Ele lembra ainda que, em julho deste ano, um novo acordo entre os ministérios do Meio Ambiente e dos Transportes determinou a realização de uma Avaliação Ambiental Estratégica (AAE) para esse trecho. Isso, na prática, exigirá um novo Estudo de Impacto Ambiental (EIA) e também um Estudo do Componente Indígena (ECI), o que pode atrasar ainda mais o projeto.

“Se começarmos tudo do zero, não acredito que veremos asfalto no Trecho do Meio nos próximos 15 anos. Como já disse o ex-ministro Alfredo Nascimento: a BR-319 não será repavimentada”, ressaltou o professor.
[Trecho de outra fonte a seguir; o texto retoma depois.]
(** A round fails, or reads the frame of a valid message. *)
Lemma decode_step_cases pre rest acc :
  zlen (pre ++ rest) <= MAX_BATCH_PAYLOAD_BYTES -> bytes_ok rest ->
  (exists e, decode_step (pre ++ rest) (zlen pre) acc = Err e) \/
  exists m tail, decode_step (pre ++ rest) (zlen pre) acc = Ok (m, zlen (pre ++ batch_frame m)) /\
    rest = batch_frame m ++ tail /\ message_ok m /\ zlen acc < MAX_BATCH_MESSAGES.
Proof.
  intros Hl Hb. unfold decode_step.
  unfold MAX_BATCH_PAYLOAD_BYTES, MAX_MORPHOLOGY_DATAGRAM_BYTES, MORPHOLOGY_HEADER_BYTES in Hl.
  pose proof (zlen_nonneg pre). pose proof (zlen_nonneg rest). rewrite zlen_app in Hl.
  destruct (Z.leb_spec MAX_BATCH_MESSAGES (zlen acc)); [left; eauto|].
  unfold checked_add, BATCH_MESSAGE_LENGTH_BYTES, usize_max, u64_max.
  rewrite (proj2 (Z.leb_le _ _)) by lia. cbn [ok_or rbind].
  destruct (get_range _ _ _) as [len|] eqn:E1; cbn [ok_or rbind]; [|left; eauto].
  apply get_range_inv in E1 as (tail & -> & Hlen); [|done|lia].
  destruct len as [|b0 [|b1 [|? len]]]; rewrite ?zlen_cons, ?zlen_nil in Hlen;
    try (pose proof (zlen_nonneg len)); try lia.
  idx. apply bytes_ok_app in Hb as [Hb0 Hb]. destruct (bytes_ok_frames_inv b0 b1 Hb0) as [Hv Ev].
  set (n := be_val [b0; b1]) in *. destruct (Z.eqb_spec n 0); [left; eauto|].
  unfold u16_max in *. rewrite (proj2 (Z.leb_le _ _)) by lia.
  cbn [ok_or rbind]. change (pre ++ b0 :: b1 :: tail) with (pre ++ [b0; b1] ++ tail).
  rewrite (app_assoc pre).
  destruct (get_range _ _ _) as [m|] eqn:E2; cbn [ok_or rbind]; [|left; eauto].
  apply get_range_inv in E2 as (tail' & -> & Hm); [|rewrite zlen_app; change (zlen [b0; b1]) with 2; lia|lia].
  assert (zlen m = n) as Hmn by lia. right. exists m, tail'. unfold batch_frame. rewrite Hmn, Ev.
  split_and!; [|by rewrite <- app_assoc|unfold message_ok, u16_max; lia|done].
  do 2 f_equal. rewrite !zlen_app, Hmn. change (zlen [b0; b1]) with 2. lia.
Qed.

(** Reading a payload whose first frames gave [acc]. *)
Lemma decode_messages_cases fuel pre rest acc :
  zlen (pre ++ rest) <= MAX_BATCH_PAYLOAD_BYTES -> bytes_ok rest -> (length rest <= fuel)%nat ->
  (exists e, decode_messages fuel (pre ++ rest) (zlen pre) acc = Some (Err e)) \/
  exists ms, decode_messages fuel (pre ++ rest) (zlen pre) acc = Some (Ok (acc ++ ms)) /\
    rest = batch_frames ms /\ Forall message_ok ms /\
    (zlen acc <= MAX_BATCH_MESSAGES -> zlen (acc ++ ms) <= MAX_BATCH_MESSAGES).
Proof.
  revert pre rest acc. induction fuel as [|fuel IH]; intros pre rest acc Hl Hb Hf; cbn [decode_messages].
  { assert (rest = []) as -> by (destruct rest; [done|simpl in Hf; lia]).
    rewrite app_nil_r, Z.ltb_irrefl. right. exists []. rewrite app_nil_r. auto. }
  destruct (Z.ltb_spec (zlen pre) (zlen (pre ++ rest))) as [Hlt|Hge]; last first.
  { assert (rest = []) as -> by (apply zlen_0_inv; zl).
    right. exists []. rewrite !app_nil_r. auto. }
  destruct (decode_step_cases pre rest acc Hl Hb) as [[e ->]|(m & tail & -> & -> & Hm & Hc)]; [left; eauto|].
  apply bytes_ok_app in Hb as [_ Hb]. rewrite app_assoc in *.
  destruct (IH (pre ++ batch_frame m) tail (acc ++ [m])) as [[e E]|(ms & E & -> & Hms & Hacc)]; [done..| | |].
  - rewrite length_app in Hf. unfold batch_frame in Hf. rewrite length_app in Hf.
    assert (length (be_bytes 2 (zlen m)) = 2%nat) by (by apply length_be_bytes). lia.
  - left. by exists e.
  - right. exists (m :: ms). replace (acc ++ m :: ms) with ((acc ++ [m]) ++ ms) by by rewrite <- app_assoc.
    split_and!; [exact E|done|by constructor|]. intros _. apply Hacc. rewrite zlen_app.
    change (zlen [m]) with 1. lia.
Qed.

(** A round reads back the frame of a valid message. *)
Lemma decode_step_frame pre m tail acc :
  message_ok m -> zlen acc < MAX_BATCH_MESSAGES -> zlen pre + zlen m + 2 <= usize_max ->
  decode_step (pre ++ batch_frame m ++ tail) (zlen pre) acc = Ok (m, zlen (pre ++ batch_frame m)).
Proof.
  intros Hm Hc Hl. unfold decode_step, message_ok, u16_max in *. rewrite (proj2 (Z.leb_gt _ _)) by lia.
  unfold checked_add, BATCH_MESSAGE_LENGTH_BYTES. rewrite (proj2 (Z.leb_le _ _)) by lia. cbn [ok_or rbind].
  unfold batch_frame. rewrite <- (app_assoc (be_bytes 2 (zlen m))).
  rewrite (get_range_mid pre (be_bytes 2 (zlen m))) by (rewrite ?zlen_be_bytes; lia). cbn [ok_or rbind].
  destruct (be_bytes_2 (zlen m)) as (b0 & b1 & E & Ev); [lia|]. rewrite E. idx. rewrite Ev.
  rewrite (proj2 (Z.eqb_neq _ _)) by lia. rewrite (proj2 (Z.leb_le _ _)) by lia. cbn [ok_or rbind].
  change (b0 :: b1 :: m ++ tail) with ([b0; b1] ++ m ++ tail). rewrite (app_assoc pre).
  rewrite get_range_mid by (rewrite ?zlen_app; change (zlen [b0; b1]) with 2; lia). cbn [ok_or rbind].
  do 2 f_equal. rewrite zlen_app. change (b0 :: b1 :: m) with ([b0; b1] ++ m). rewrite zlen_app.
  change (zlen [b0; b1]) with 2. lia.
Qed.

(** The decoder reads back what the encoder wrote. *)
Lemma decode_messages_frames fuel pre ms acc :
  Forall message_ok ms -> zlen (acc ++ ms) <= MAX_BATCH_MESSAGES -> (length ms <= fuel)%nat ->
  zlen (pre ++ batch_frames ms) <= MAX_BATCH_PAYLOAD_BYTES ->
  decode_messages fuel (pre ++ batch_frames ms) (zlen pre) acc = Some (Ok (acc ++ ms)).
Proof.
  intros Hms. revert fuel pre acc.
  induction Hms as [|m ms Hm Hms IH]; intros fuel pre acc Hc Hf Hl.
  { change (batch_frames []) with (@nil Z). rewrite !app_nil_r.
    destruct fuel; cbn [decode_messages]; by rewrite Z.ltb_irrefl. }
  destruct fuel as [|fuel]; [simpl in Hf; lia|]. cbn [decode_messages].
  change (batch_frames (m :: ms)) with (batch_frame m ++ batch_frames ms) in *.
  pose proof (zlen_nonneg (batch_frames ms)). pose proof (zlen_nonneg pre). pose proof (zlen_nonneg ms).
  unfold message_ok, u16_max in Hm. rewrite !zlen_app, ?zlen_cons in *.
  assert (zlen (batch_frame m) = 2 + zlen m) as Em by (unfold batch_frame; zl).
  rewrite (proj2 (Z.ltb_lt _ _)) by lia.
  unfold MAX_BATCH_PAYLOAD_BYTES, MAX_MORPHOLOGY_DATAGRAM_BYTES, MORPHOLOGY_HEADER_BYTES in *.
  rewrite decode_step_frame by (done || lia || unfold usize_max, u64_max; lia).
  rewrite app_assoc, IH; [by rewrite <- app_assoc|zl; rewrite zlen_nil; lia|simpl in Hf; lia|zl].
Qed.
Dívida histórica de 20 anos

Para André Marsílio, presidente da Associação de Amigos e Defensores da BR-319, o caso do Lote C é o retrato de uma dívida histórica do Governo Federal com o Amazonas. Ele lembra que, desde 2007, havia autorização para a repavimentação desse trecho, mas uma sucessão de falhas administrativas, irregularidades e empresas ineficientes impediram que a obra fosse concluída.

Segundo Marsílio, ao longo dos últimos 20 anos mais de dez empresas assumiram o compromisso de recuperar os 52 km do Lote C, mas nenhuma entregou o prometido. Até mesmo o Exército chegou a atuar, mas também enfrentou denúncias de improbidade administrativa.

“A gente comemora esses 20 km agora, mas nunca vai saber quanto foi gasto ao certo nesses 52 km ao longo de quase duas décadas. Muito dinheiro foi usado, mas com pouquíssima fiscalização por parte da nossa bancada federal”, criticou.

Marsílio também apontou para a inauguração da Ponte do Rio Curuçá, que colapsou há três anos e só agora foi reconstruída. Para ele, a obra simboliza a falta de transparência e de acompanhamento sério das intervenções na BR-319.

“A gente não sabe exatamente quanto foi gasto na ponte do Curuçá e nem na do Autaz Mirim. Nós, da Associação, fiscalizamos de perto e denunciamos problemas, mas a bancada federal se omitiu. Minha indignação é essa: que nossos parlamentares olhem com mais carinho para a BR-319 e não usem a bandeira da rodovia apenas em tempos de eleição”, afirmou.

Dilema amazônico

Apesar das críticas, o DNIT e lideranças políticas regionais apostam que o avanço das obras no Lote C representa um passo importante para a sonhada reabertura plena da BR-319.

O superintendente do DNIT no Amazonas, Orlando Fanaia, lembrou que a população aguarda há mais de 15 anos por esse investimento e garantiu que os trabalhos seguem em ritmo acelerado.

No entanto, especialistas como Marcos Maurício e ativistas como André Marsílio reforçam que a recuperação da rodovia não pode se limitar a trechos pontuais, sem planejamento integrado, nem ser usada apenas como vitrine política.

Enquanto isso, a BR-319 continua simbolizando o dilema amazônico: entre a necessidade de integração e desenvolvimento econômico e as barreiras políticas, ambientais e administrativas que transformaram a estrada em uma novela de meio século.